Sorry to hear that. Maybe someone else knows the trick...

Good luck, anyway.

----------

## tkoh

Hello ppl.. i have good news =) i have finally configured my wireless card and work, here is the tutorial for that: http://gentoo-wiki.com/HOWTO_Wireless_Configuration_and_Startup

But now i need a graphical interface for manage login in wireless lan, in ubuntu 7.10 gnome have a program to help me managing that and login on lan, 

but here in gentoo i dont know, because my gnome 2.18.3 dont have the tool. 

thx

----------

## swimmer

Did you try net-misc/networkmanager already? (Not that I use it but it seems to be a gnome app ...)

HTH

swimmer

----------

## tkoh

 *swimmer wrote:*   

> Did you try net-misc/networkmanager already? (Not that I use it but it seems to be a gnome app ...)
> 
> HTH
> 
> swimmer

 

edited i can emerge now and i following one how-to in gentoo wiki =)
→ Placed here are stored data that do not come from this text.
(** A plan's static addresses are accepted exactly when every NIC is on a
    declared network and every static address is a host address of its switch's
    subnet, outside the slots the switch occupies and its DHCP pool, and used
    once on that switch, even across the switch's networks.  Every refusal is a
    [ValueError]. *)
Theorem validate_addressing_iff {Bld Com} switches (vms : list (VMRecipe Bld Com)) :
  Forall switch_ok switches → Forall site_valid (sites vms) →
  let owner := switch_for switches in
  (validate_addressing switches vms = Ok () ↔
     (∀ s, s ∈ sites vms → site_ok owner s) ∧ NoDup (omap (claim_of owner) (sites vms))) ∧
  (∀ e, validate_addressing switches vms = Raise e → exn_class e = ValueError).
Proof.
  intros Hsw Hv owner. pose proof (proj1 (Forall_forall _ _) Hsw) as Hsw'. pose proof (proj1 (Forall_forall _ _) Hv) as Hv'.
  destruct (address_loop owner) with (l := sites vms) as (ps & seen & Hf & Hg & _);
    [intros x sw Hx; by eapply Hsw', switch_for_in|done|].
  unfold validate_addressing. fold owner. rewrite Hf. cbn [mbind result_bind]. unfold all_good in Hg. rewrite <-Hg.
  destruct ps as [|p ps]; cbn; split; try done; by intros e [= <-].
Qed.

(** ** Build addresses *)

Lemma build_slots_spec :
  NoDup BUILD_IP_SLOTS ∧ length BUILD_IP_SLOTS = 162 ∧
  Forall (λ o, MGMT_OFFSET < o ≤ USER_STATIC_HI ∧ ¬ (DHCP_RANGE_LO ≤ o ≤ DHCP_RANGE_HI))%Z BUILD_IP_SLOTS.
Proof.
  split; [apply (bool_decide_unpack _); vm_compute; exact I|]. split; [vm_compute; reflexivity|].
  apply (bool_decide_unpack _). vm_compute. exact I.
Qed.

(** Concurrent builds get distinct addresses: the first 162 VMs of a plan
    have pairwise distinct host offsets on the build switch, none of which is the
    sidecar's, the host adapter's or in the DHCP pool; a larger plan is refused. *)
Theorem build_addresses_distinct i :
  (162 ≤ i → build_ip_offset i = raise OrchestratorError ["build address"]) ∧
  (i < 162 → ∃ o, build_ip_offset i = Ok o ∧
     (MGMT_OFFSET < o ≤ USER_STATIC_HI)%Z ∧ ¬ (DHCP_RANGE_LO ≤ o ≤ DHCP_RANGE_HI)%Z ∧
     ∀ j, build_ip_offset j = Ok o → j = i).
Proof.
  destruct build_slots_spec as (Hnd & Hlen & Hall). unfold build_ip_offset. split.
  - intros Hi. rewrite <-Hlen in Hi. by rewrite (proj2 (lookup_ge_None _ _) Hi).
  - intros Hi. rewrite <-Hlen in Hi. apply lookup_lt_is_Some_2 in Hi as [o Ho]. exists o. rewrite Ho.
    eapply Forall_lookup_1 in Hall as [H1 H2]; [|done]. split_and!; [done..|lia|lia|done|].
    intros j. destruct (BUILD_IP_SLOTS !! j) as [o'|] eqn:Hj; [|done]. cbv [mret result_ret]. intros [= ->].
    by eapply NoDup_lookup.
Qed.

(** ** A plan's addresses *)
Module AddressingDemo.

Definition side : Sidecar := MkSidecar true true false None.
Definition sw : Switch := MkSwitch "sw1" [MkNetwork "lan"] "10.0.0.0/24" None false (Some side).
Definition vm (name addr : string) : VMRecipe () () :=
  MkRecipe (MkVMSpec name [CPU 1 false; Memory 512; OSDrive (MkDisk (MkPoolHandle "p1") 10);
    Nic (MkIface (MkNetworkHandle "lan" "sw1") (Some (Static (MkStaticAddr addr None []))))] "bios") () ().

Lemma switch_layout_fits_witness :
  ∃ n, sw_network sw = Ok n ∧ sidecar_ip sw = Ok (print_ip (network_address n + SIDECAR_OFFSET)).
Proof.
  destruct (switch_layout_fits "sw1" [MkNetwork "lan"] "10.0.0.0/24" None false (Some side) sw) as (n & H1 & H2 & _).
  - vm_compute. reflexivity.
  - exists n. split; assumption.
Defined.

(** Two VMs with one address: refused; with two: accepted. *)
Lemma validate_addressing_iff_witness :
  validate_addressing [sw] [vm "a" "10.0.0.100"; vm "b" "10.0.0.101"] = Ok () ∧
  NoDup (omap (claim_of (switch_for [sw])) (sites [vm "a" "10.0.0.100"; vm "b" "10.0.0.101"])) ∧
  is_ok (validate_addressing [sw] [vm "a" "10.0.0.100"; vm "b" "10.0.0.100"]) = false.
Proof.
  assert (validate_addressing [sw] [vm "a" "10.0.0.100"; vm "b" "10.0.0.101"] = Ok ()) as Hok by (vm_compute; reflexivity).
  split; [exact Hok|]. split; [|vm_compute; reflexivity].
  apply (validate_addressing_iff [sw] [vm "a" "10.0.0.100"; vm "b" "10.0.0.101"]).
  - constructor; [|constructor]. exists "sw1", [MkNetwork "lan"], "10.0.0.0/24", None, false, (Some side). vm_compute. reflexivity.
  - repeat constructor; intros a Ha; injection Ha as <-; unfold static_ok.
    + exists "10.0.0.100", None, []. vm_compute. reflexivity.
    + exists "10.0.0.101", None, []. vm_compute. reflexivity.
  - exact Hok.
Defined.

Lemma build_addresses_distinct_witness : build_ip_offset 7 = Ok 100%Z ∧ ∀ j, build_ip_offset j = Ok 100%Z → j = 7.
Proof.
  split; [vm_compute; reflexivity|].
  destruct (build_addresses_distinct 7) as [_ H]. destruct (H ltac:(lia)) as (o & Ho & _ & _ & Hinj).
  vm_compute in Ho. injection Ho as <-. exact Hinj.
Defined.

(** The layout reserves [.3] to [.9] for the infrastructure; validation accepts a
    user's static address there. *)
Lemma infra_slot_accepted : validate_addressing [sw] [vm "a" "10.0.0.3"] = Ok ().
Proof. vm_compute. reflexivity. Qed.
End AddressingDemo.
edit2: thanks a lot man =) thats it i want, i can see all wireless acess points near my house =) i think i will can acess in my college too =)

i know Security, tomorrow i will teste =)

thx

----------

## swimmer

Glad I could help  :Smile: 

----------

## tkoh

Hello, i m in my college now, but i have see one problem, i cant connect to e-U wireless network, i need connect to network with wep over PEAP , with security 802.1x.

i have correct login and pass, but nm-applet cant connect and if i try connect again, show me a bug error :S

thx

----------

## tkoh

I have unmerged the networkmanager, the program cause me a bug and my X need be restarted.

Now i have wifi-radar and manual configuration :S but wifi-radar i dont know how i can configure him :S i will look better.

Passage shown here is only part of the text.